Your predictions for 2014

Your predictions for 2014 January 1, 2014

Happy New Year’s!  It’s time to look ahead on the year to come and to make our annual predictions about what we expect to happen in the new year.  We will then review those predictions on December 31, as we did yesterday, heaping honors upon the best prognosticators.  So predict away!  After the jump, some reflections on predictions.Most predictions take a current trend or phenomenon and then extrapolate it into the future.  That can work up to a point, but then what the old philosophers and theologians called “the contingency of being” kicks in.  Contingency means that surprising things happen, upsetting our rational expectations.  Things could be different than they are.  And conditions keep changing on us.  (There is even an argument for the existence of God based on the contingency of existence.)

For example, tech mystics take the fact that computer memory keeps growing exponentially and project that out into the future, so that at some omega point we will reach an event horizon in which computers become sentient and we can all become immortal by downloading our consciousness into the internet.  So that may well happen, but then the site at which we download our minds turns out to be HealthCare.gov.

The best predictions are those that foresee not just a continuation of a trend but some contingent fact, preferably one that throws a monkey wrench into the trend or that starts a new one.

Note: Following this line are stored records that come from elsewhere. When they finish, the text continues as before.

(* ===== verification/SctpDelivery.v ===== *)
(** A message arrives at an association: its DATA chunks, in any order and any number of times, go
    through [handle_data] of [rtc-sctp/src/association/mod.rs], that is through the queue of TSNs, the
    window and the reassembly queue of the stream ([SctpAssoc], [SctpQueue], [SctpReassembly]). *)

From stdpp Require Import sorting.
From S2P Require Import Prelude SctpChunk SctpQueue SctpReassembly SctpStream SctpAssoc.

(** * The reassembly queue of the stream *)

(** A queue with nothing in it *)
Definition at_rest (q : ReassemblyQueue) : Prop := ordered q = [] ∧ rq_unordered q = [] ∧ unordered_chunks q = [].

Lemma sorted_sublist a n ix : StronglySorted Z.lt ix → Forall (λ i, a <= i < a + Z.of_nat n) ix → ix `sublist_of` seqZ a (Z.of_nat n).
Proof.
  revert a ix. induction n as [|n IH]; intros a ix Hs Hb.
  { destruct ix as [|i ix]; [by rewrite seqZ_nil|]. inversion Hb; subst. lia. }
  rewrite seqZ_cons by lia. replace (Z.pred (Z.of_nat (S n))) with (Z.of_nat n) by lia.
  assert (∀ l, StronglySorted Z.lt l → Forall (λ i, a < i < a + Z.of_nat (S n)) l → l `sublist_of` seqZ (Z.succ a) (Z.of_nat n)) as Htail.
  { intros l Hl Hlb. apply IH; [done|]. eapply Forall_impl; [exact Hlb|]. simpl. lia. }
  destruct ix as [|i ix]; [constructor; apply Htail; constructor|].
  inversion Hs as [|? ? Hs' Hi]; subst. inversion Hb as [|? ? Hib Hb']; subst. destruct (decide (i = a)) as [->|Hne].
  - apply sublist_skip, Htail; [done|]. rewrite Forall_forall in *. intros j Hj. specialize (Hi j Hj). specialize (Hb' j Hj). simpl in *. lia.
  - apply sublist_cons, Htail; [done|]. constructor; [lia|]. rewrite Forall_forall in *. intros j Hj. specialize (Hi j Hj). specialize (Hb' j Hj). simpl in *. lia.
Qed.

Lemma payload_sublist (l k : list ChunkPayloadData) : l `sublist_of` k → len (payload l) <= len (payload k).
Proof.
  induction 1 as [|c l k _ IH|c l k _ IH]; [done|..]; unfold payload in *; csimpl; rewrite ?len_app; pose proof (len_nonneg (user_data c)); lia.
Qed.

Lemma payload_pick m ix : picks m ix → len (payload (pick m ix)) <= len (payload m).
Proof.
  intros [Hs Hb]. apply payload_sublist. rewrite <- (pick_all m) at 2. unfold pick. apply fmap_sublist. unfold len. by apply sorted_sublist.
Qed.

Lemma sna16lt_irrefl x : sna16lt x x = false.
Proof. unfold sna16lt. by rewrite Z.ltb_irrefl. Qed.

(** The fragments of a whole message are found by the scan. *)
Lemma fragments_tail t m k :
  fragments t m → (0 < k < length m)%nat → run_tail (u32 (t + Z.of_nat k - 1)) (drop k m).
Proof.
  intros F Hk. remember (length m - k)%nat as n eqn:En. revert k Hk En. induction n as [|n IH]; intros k Hk En; [lia|].
  destruct (lookup_lt_is_Some_2 m k ltac:(lia)) as [c Hc]. rewrite (drop_S m c k Hc). cbn [run_tail].
  pose proof (fr_tsn _ _ F _ _ Hc) as E1. pose proof (fr_begin _ _ F _ _ Hc) as E2. pose proof (fr_end _ _ F _ _ Hc) as E3.
  rewrite bool_decide_eq_false_2 in E2 by lia. split_and!; [rewrite E1, u32_succ; f_equal; lia|done|].
  destruct (drop (S k) m) as [|c' rest] eqn:Ed.
  - rewrite E3. apply bool_decide_eq_true_2. apply (f_equal length) in Ed. rewrite length_drop in Ed. simpl in Ed. lia.
  - assert (S k < length m)%nat by (apply (f_equal length) in Ed; rewrite length_drop in Ed; simpl in Ed; lia).
    rewrite E3, bool_decide_eq_false_2 by lia. split; [done|]. rewrite <- Ed, E1. specialize (IH (S k) ltac:(lia) ltac:(lia)).
    replace (t + Z.of_nat (S k) - 1) with (t + Z.of_nat k) in IH by lia. done.
Qed.

Lemma fragments_whole t m : fragments t m → whole_run m.
Proof.
  intros F. destruct m as [|c rest] eqn:Em; [by destruct (fr_nonempty _ _ F)|]. cbn [whole_run].
  pose proof (fr_begin _ _ F 0%nat c eq_refl) as E2. pose proof (fr_end _ _ F 0%nat c eq_refl) as E3. pose proof (fr_tsn _ _ F 0%nat c eq_refl) as E1.
  split; [done|]. destruct rest as [|c' rest]; [done|]. rewrite E3, bool_decide_eq_false_2 by (simpl; lia). split; [done|].
  pose proof (fragments_tail t _ 1%nat F ltac:(simpl; lia)) as H. rewrite E1. replace (t + Z.of_nat 0) with (t + Z.of_nat 1 - 1) by lia. exact H.
Qed.

Section Message.
Context (t : Z) (m : list ChunkPayloadData) (id ssn : Z) (ppi : PayloadProtocolIdentifier).

Definition whole (ix : list Z) : bool := bool_decide (ix = seqZ 0 (len m)).
(** [set_description] succeeds exactly on the transitions of the offer/answer model, with a
    local offer or answer that is the one created last; it then moves the descriptions and
    raises one event, and a failure leaves the peer as it was. *)
Theorem set_description_exact sd op p r p' :
  set_description sd op p = (r, p') →
  (r = Ok tt ∧ ∃ s, transition (signaling_state p) op (sdp_type sd) s ∧ text_matches sd op p ∧
     signaling_state p' = s ∧ descriptions p' = descriptions_after sd op p ∧
     event_outs p' = event_outs p ++ [OnSignalingStateChangeEvent s]) ∨
  ((∃ e, r = Err e) ∧ p' = p ∧
     ∀ s, transition (signaling_state p) op (sdp_type sd) s → ¬ text_matches sd op p).
Proof.
  intros E. assert (r = Ok tt ∨ r ≠ Ok tt) as [->|Hr] by (destruct r as [[]| |]; auto).
  - left. split; [done|]. apply set_description_ok in E as (s & HT & Htxt & ->). exists s.
    split_and!; [done..| |by record_simpl]. unfold descriptions. record_simpl. by destruct (descriptions_after sd op p) as [[[] ] ].
  - right. pose proof (set_description_err _ _ _ _ _ E Hr) as [-> He]. split_and!; [done..|].
    intros s HT Htxt. apply Hr. assert (∃ q, set_description sd op p = (Ok tt, q)) as [q Eq].
    { eexists. apply set_description_ok. by exists s. }
    rewrite E in Eq. by simplify_eq.
Qed.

So try to be specific in your prediction, which will make it all the more amazing if it comes true.  (I know that contingencies are, by definition, unpredictable, but still. . . .)

For example, a few years ago, tODD predicted that North Korean dictator Kim Jong Il would die and be succeeded by his son Kim Jong Un.  Who even knew about Kim Jong Un at the time?  But here he is today, hanging out with DennisRodman, executing his relatives, and machine-gunning citizens who possess a Bible.

And in our last contest, SAL predicted that 2013 would see a new pope.  At the time of the prediction, Pope Benedict was still rather new at the job.   No pope had resigned for six centuries.  Perhaps SAL thought he would die.  But that a new pope would be chosen in 2013 was hardly obvious and was seemingly unlikely.  But SAL predicted this contingency and so took the prize.